WHAT TO PRODUCE
The full data must be written out exactly, with every line included.

[Stored items]
════════

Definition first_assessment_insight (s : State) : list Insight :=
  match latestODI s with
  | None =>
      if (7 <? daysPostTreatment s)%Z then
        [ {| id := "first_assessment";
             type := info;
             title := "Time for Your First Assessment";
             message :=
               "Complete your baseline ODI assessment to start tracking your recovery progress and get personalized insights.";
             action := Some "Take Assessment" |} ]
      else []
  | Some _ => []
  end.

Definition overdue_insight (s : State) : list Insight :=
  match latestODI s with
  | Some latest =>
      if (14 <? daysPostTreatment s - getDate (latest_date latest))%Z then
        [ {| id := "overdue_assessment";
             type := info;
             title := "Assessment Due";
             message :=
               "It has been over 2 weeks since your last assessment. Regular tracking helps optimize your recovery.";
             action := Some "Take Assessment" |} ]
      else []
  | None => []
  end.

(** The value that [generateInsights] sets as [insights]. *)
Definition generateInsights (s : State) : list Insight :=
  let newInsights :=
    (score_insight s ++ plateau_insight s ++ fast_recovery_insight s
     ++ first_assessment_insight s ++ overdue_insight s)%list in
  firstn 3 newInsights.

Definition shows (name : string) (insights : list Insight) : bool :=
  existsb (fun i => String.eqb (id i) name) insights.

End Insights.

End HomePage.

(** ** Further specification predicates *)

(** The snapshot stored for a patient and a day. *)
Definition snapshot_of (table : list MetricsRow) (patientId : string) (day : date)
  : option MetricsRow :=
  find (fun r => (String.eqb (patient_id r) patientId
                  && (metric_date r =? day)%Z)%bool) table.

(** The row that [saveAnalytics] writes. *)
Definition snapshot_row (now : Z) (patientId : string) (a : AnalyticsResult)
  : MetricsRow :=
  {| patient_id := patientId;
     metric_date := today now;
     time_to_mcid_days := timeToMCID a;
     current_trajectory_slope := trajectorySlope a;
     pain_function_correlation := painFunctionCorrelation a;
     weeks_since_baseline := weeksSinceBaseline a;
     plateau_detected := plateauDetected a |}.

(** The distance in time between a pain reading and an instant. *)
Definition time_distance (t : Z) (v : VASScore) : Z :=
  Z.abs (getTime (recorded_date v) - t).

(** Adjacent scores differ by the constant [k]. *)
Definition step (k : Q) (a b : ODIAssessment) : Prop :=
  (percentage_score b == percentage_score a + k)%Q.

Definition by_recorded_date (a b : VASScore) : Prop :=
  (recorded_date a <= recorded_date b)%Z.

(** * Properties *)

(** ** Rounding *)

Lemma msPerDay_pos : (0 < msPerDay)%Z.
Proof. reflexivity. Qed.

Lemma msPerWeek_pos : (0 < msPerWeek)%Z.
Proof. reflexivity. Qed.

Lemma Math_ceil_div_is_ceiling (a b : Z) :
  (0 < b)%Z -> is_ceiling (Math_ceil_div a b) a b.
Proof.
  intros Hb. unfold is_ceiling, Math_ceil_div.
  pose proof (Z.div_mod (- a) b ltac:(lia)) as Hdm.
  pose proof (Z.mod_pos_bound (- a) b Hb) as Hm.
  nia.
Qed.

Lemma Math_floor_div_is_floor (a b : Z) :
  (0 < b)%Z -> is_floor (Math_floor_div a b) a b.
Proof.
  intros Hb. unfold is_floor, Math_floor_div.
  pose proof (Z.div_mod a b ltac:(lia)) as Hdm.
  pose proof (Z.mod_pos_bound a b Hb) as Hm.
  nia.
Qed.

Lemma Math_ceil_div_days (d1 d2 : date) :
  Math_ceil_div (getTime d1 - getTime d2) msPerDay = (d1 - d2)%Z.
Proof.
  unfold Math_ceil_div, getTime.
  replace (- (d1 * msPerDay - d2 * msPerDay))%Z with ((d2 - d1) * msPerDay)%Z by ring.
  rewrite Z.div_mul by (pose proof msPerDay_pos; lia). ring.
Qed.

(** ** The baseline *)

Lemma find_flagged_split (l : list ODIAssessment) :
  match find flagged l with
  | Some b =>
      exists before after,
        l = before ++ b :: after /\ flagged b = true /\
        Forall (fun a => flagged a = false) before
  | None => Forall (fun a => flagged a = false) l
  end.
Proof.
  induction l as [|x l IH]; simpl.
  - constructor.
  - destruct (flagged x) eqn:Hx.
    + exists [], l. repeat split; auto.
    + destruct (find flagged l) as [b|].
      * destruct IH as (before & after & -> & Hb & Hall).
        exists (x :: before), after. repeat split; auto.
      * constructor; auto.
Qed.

════════

SOLUTION FOR THIS PROBLEM
Definition first_assessment_insight (s : State) : list Insight :=
  match latestODI s with
  | None =>
      if (7 <? daysPostTreatment s)%Z then
        [ {| id := "first_assessment";
             type := info;
             title := "Time for Your First Assessment";
             message :=
               "Complete your baseline ODI assessment to start tracking your recovery progress and get personalized insights.";
             action := Some "Take Assessment" |} ]
      else []
  | Some _ => []
  end.

Definition overdue_insight (s : State) : list Insight :=
  match latestODI s with
  | Some latest =>
      if (14 <? daysPostTreatment s - getDate (latest_date latest))%Z then
        [ {| id := "overdue_assessment";
             type := info;
             title := "Assessment Due";
             message :=
               "It has been over 2 weeks since your last assessment. Regular tracking helps optimize your recovery.";
             action := Some "Take Assessment" |} ]
      else []
  | None => []
  end.

(** The value that [generateInsights] sets as [insights]. *)
Definition generateInsights (s : State) : list Insight :=
  let newInsights :=
    (score_insight s ++ plateau_insight s ++ fast_recovery_insight s
     ++ first_assessment_insight s ++ overdue_insight s)%list in
  firstn 3 newInsights.

Definition shows (name : string) (insights : list Insight) : bool :=
  existsb (fun i => String.eqb (id i) name) insights.

End Insights.

End HomePage.

(** ** Further specification predicates *)

(** The snapshot stored for a patient and a day. *)
Definition snapshot_of (table : list MetricsRow) (patientId : string) (day : date)
  : option MetricsRow :=
  find (fun r => (String.eqb (patient_id r) patientId
                  && (metric_date r =? day)%Z)%bool) table.

(** The row that [saveAnalytics] writes. *)
Definition snapshot_row (now : Z) (patientId : string) (a : AnalyticsResult)
  : MetricsRow :=
  {| patient_id := patientId;
     metric_date := today now;
     time_to_mcid_days := timeToMCID a;
     current_trajectory_slope := trajectorySlope a;
     pain_function_correlation := painFunctionCorrelation a;
     weeks_since_baseline := weeksSinceBaseline a;
     plateau_detected := plateauDetected a |}.

(** The distance in time between a pain reading and an instant. *)
Definition time_distance (t : Z) (v : VASScore) : Z :=
  Z.abs (getTime (recorded_date v) - t).

(** Adjacent scores differ by the constant [k]. *)
Definition step (k : Q) (a b : ODIAssessment) : Prop :=
  (percentage_score b == percentage_score a + k)%Q.

Definition by_recorded_date (a b : VASScore) : Prop :=
  (recorded_date a <= recorded_date b)%Z.

(** * Properties *)

(** ** Rounding *)

Lemma msPerDay_pos : (0 < msPerDay)%Z.
Proof. reflexivity. Qed.

Lemma msPerWeek_pos : (0 < msPerWeek)%Z.
Proof. reflexivity. Qed.

Lemma Math_ceil_div_is_ceiling (a b : Z) :
  (0 < b)%Z -> is_ceiling (Math_ceil_div a b) a b.
Proof.
  intros Hb. unfold is_ceiling, Math_ceil_div.
  pose proof (Z.div_mod (- a) b ltac:(lia)) as Hdm.
  pose proof (Z.mod_pos_bound (- a) b Hb) as Hm.
  nia.
Qed.

Lemma Math_floor_div_is_floor (a b : Z) :
  (0 < b)%Z -> is_floor (Math_floor_div a b) a b.
Proof.
  intros Hb. unfold is_floor, Math_floor_div.
  pose proof (Z.div_mod a b ltac:(lia)) as Hdm.
  pose proof (Z.mod_pos_bound a b Hb) as Hm.
  nia.
Qed.

Lemma Math_ceil_div_days (d1 d2 : date) :
  Math_ceil_div (getTime d1 - getTime d2) msPerDay = (d1 - d2)%Z.
Proof.
  unfold Math_ceil_div, getTime.
  replace (- (d1 * msPerDay - d2 * msPerDay))%Z with ((d2 - d1) * msPerDay)%Z by ring.
  rewrite Z.div_mul by (pose proof msPerDay_pos; lia). ring.
Qed.

(** ** The baseline *)

Lemma find_flagged_split (l : list ODIAssessment) :
  match find flagged l with
  | Some b =>
      exists before after,
        l = before ++ b :: after /\ flagged b = true /\
        Forall (fun a => flagged a = false) before
  | None => Forall (fun a => flagged a = false) l
  end.
Proof.
  induction l as [|x l IH]; simpl.
  - constructor.
  - destruct (flagged x) eqn:Hx.
    + exists [], l. repeat split; auto.
    + destruct (find flagged l) as [b|].
      * destruct IH as (before & after & -> & Hb & Hall).
        exists (x :: before), after. repeat split; auto.
      * constructor; auto.
Qed.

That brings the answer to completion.